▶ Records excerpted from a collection
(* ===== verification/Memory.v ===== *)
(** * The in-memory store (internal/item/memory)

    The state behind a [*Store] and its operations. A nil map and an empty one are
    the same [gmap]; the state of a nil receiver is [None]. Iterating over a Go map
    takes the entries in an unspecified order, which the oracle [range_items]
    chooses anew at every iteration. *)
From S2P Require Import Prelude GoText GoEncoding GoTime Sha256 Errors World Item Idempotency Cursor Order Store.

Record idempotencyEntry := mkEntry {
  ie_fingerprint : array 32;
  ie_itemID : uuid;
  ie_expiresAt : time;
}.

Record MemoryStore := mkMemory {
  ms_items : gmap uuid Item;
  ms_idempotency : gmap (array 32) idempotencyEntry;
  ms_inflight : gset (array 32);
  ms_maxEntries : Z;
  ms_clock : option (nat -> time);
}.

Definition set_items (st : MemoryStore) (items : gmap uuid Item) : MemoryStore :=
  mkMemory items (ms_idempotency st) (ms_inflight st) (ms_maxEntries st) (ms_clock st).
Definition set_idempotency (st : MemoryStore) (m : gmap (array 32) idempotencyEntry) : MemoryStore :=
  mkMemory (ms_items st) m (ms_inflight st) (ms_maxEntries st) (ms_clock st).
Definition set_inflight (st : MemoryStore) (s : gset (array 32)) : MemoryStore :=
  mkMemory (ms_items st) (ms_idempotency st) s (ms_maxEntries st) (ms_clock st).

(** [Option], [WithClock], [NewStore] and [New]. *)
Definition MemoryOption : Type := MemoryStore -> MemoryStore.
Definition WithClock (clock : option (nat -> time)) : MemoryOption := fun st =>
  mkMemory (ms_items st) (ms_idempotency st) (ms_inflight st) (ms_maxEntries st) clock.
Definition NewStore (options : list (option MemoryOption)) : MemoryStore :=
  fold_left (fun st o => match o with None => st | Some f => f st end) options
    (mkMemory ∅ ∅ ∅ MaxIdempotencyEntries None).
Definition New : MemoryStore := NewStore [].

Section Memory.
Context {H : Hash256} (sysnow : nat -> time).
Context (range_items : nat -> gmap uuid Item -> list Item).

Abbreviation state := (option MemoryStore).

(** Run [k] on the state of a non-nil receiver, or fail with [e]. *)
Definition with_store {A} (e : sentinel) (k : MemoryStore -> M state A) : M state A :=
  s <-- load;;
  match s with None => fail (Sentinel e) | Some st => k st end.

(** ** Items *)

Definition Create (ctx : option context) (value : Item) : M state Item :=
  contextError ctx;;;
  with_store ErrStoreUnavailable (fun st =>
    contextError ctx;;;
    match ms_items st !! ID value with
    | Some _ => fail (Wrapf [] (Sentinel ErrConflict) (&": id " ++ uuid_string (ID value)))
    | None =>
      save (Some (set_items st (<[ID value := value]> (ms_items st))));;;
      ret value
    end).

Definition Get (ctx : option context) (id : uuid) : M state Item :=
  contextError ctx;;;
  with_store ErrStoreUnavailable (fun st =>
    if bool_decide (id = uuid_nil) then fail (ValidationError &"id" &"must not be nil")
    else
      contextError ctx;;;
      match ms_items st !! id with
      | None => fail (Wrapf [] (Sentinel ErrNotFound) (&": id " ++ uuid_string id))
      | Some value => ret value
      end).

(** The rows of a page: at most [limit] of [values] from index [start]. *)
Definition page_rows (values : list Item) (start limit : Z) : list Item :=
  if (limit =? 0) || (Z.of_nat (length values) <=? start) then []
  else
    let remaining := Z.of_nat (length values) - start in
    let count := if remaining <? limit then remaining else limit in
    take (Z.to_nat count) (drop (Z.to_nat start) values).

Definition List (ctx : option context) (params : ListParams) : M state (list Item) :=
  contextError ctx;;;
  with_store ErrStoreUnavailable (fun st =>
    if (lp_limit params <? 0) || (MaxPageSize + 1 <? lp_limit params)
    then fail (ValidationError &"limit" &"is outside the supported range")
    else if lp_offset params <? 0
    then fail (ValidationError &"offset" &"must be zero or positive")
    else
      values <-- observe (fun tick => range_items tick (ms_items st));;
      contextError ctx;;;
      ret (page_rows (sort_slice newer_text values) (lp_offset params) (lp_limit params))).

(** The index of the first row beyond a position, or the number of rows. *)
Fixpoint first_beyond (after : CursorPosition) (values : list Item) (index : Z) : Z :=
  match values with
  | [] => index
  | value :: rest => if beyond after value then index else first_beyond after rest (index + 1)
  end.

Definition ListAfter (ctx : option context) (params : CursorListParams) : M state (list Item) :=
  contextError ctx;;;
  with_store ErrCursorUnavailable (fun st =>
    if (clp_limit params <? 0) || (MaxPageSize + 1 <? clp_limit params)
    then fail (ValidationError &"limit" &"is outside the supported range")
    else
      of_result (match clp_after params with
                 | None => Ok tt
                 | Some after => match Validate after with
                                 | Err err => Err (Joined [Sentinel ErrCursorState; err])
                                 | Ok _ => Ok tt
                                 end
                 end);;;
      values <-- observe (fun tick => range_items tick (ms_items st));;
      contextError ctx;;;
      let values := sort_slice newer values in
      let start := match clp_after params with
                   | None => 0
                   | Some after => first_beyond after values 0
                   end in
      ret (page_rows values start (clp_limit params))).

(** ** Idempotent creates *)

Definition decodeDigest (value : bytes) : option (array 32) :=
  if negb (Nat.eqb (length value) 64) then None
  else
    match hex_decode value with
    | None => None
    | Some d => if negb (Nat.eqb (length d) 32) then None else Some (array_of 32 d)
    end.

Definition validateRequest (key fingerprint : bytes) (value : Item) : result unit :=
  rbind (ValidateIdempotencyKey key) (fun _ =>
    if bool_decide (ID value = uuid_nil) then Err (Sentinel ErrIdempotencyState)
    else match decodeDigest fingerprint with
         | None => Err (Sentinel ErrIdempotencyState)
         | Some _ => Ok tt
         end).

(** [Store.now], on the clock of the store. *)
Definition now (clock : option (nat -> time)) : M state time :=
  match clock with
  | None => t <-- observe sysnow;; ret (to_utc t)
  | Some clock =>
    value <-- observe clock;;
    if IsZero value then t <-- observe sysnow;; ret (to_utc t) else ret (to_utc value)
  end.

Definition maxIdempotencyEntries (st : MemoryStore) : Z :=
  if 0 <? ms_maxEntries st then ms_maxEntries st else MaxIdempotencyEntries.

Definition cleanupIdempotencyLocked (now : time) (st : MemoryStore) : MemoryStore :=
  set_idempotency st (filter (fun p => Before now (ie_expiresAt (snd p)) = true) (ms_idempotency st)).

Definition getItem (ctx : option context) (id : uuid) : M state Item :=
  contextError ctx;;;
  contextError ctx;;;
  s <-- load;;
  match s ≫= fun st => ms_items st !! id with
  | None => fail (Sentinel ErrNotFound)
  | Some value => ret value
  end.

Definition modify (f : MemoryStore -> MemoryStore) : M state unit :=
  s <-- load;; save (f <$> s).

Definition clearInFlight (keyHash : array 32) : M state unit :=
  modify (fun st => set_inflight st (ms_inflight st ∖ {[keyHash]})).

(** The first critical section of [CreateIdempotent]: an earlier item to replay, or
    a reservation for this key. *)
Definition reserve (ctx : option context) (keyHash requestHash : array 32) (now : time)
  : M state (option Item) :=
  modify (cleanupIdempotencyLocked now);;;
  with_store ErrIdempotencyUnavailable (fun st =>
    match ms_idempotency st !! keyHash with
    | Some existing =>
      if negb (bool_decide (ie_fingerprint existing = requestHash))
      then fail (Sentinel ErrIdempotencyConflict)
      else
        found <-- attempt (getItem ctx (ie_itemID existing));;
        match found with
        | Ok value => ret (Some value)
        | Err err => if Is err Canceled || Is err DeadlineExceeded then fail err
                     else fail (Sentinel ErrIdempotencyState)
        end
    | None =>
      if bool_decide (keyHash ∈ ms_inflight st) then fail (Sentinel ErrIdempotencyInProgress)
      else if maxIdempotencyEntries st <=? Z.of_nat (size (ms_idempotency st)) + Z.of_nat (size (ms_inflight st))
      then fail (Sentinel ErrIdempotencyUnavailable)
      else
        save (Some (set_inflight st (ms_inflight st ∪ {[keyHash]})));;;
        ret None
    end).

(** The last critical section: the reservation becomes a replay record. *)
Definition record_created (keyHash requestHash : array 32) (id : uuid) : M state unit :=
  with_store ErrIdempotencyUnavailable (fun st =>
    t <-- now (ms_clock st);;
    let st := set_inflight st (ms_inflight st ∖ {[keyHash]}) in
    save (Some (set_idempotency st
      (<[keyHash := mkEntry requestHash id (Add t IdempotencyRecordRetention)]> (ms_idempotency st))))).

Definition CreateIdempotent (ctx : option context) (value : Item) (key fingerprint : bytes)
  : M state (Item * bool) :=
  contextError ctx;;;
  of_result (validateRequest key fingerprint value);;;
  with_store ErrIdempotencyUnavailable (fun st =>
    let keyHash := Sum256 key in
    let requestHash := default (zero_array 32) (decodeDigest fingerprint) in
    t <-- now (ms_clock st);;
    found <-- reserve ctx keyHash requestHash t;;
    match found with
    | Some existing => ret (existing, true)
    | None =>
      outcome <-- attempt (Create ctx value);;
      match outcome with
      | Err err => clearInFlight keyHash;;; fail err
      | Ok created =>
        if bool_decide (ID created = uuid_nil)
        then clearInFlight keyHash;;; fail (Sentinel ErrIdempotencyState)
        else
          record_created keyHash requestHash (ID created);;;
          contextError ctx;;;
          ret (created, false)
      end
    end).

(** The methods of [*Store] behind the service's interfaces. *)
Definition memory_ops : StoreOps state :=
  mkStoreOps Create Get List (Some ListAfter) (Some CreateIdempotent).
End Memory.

▶ Task goal
The range runs from the line above containing "the same [gmap];" to the line containing "ms_inflight : gset (array 32);", inclusive. Restate those lines word for word and no others.

▶ Your solution
    the same [gmap]; the state of a nil receiver is [None]. Iterating over a Go map
    takes the entries in an unspecified order, which the oracle [range_items]
    chooses anew at every iteration. *)
From S2P Require Import Prelude GoText GoEncoding GoTime Sha256 Errors World Item Idempotency Cursor Order Store.

Record idempotencyEntry := mkEntry {
  ie_fingerprint : array 32;
  ie_itemID : uuid;
  ie_expiresAt : time;
}.

Record MemoryStore := mkMemory {
  ms_items : gmap uuid Item;
  ms_idempotency : gmap (array 32) idempotencyEntry;
  ms_inflight : gset (array 32);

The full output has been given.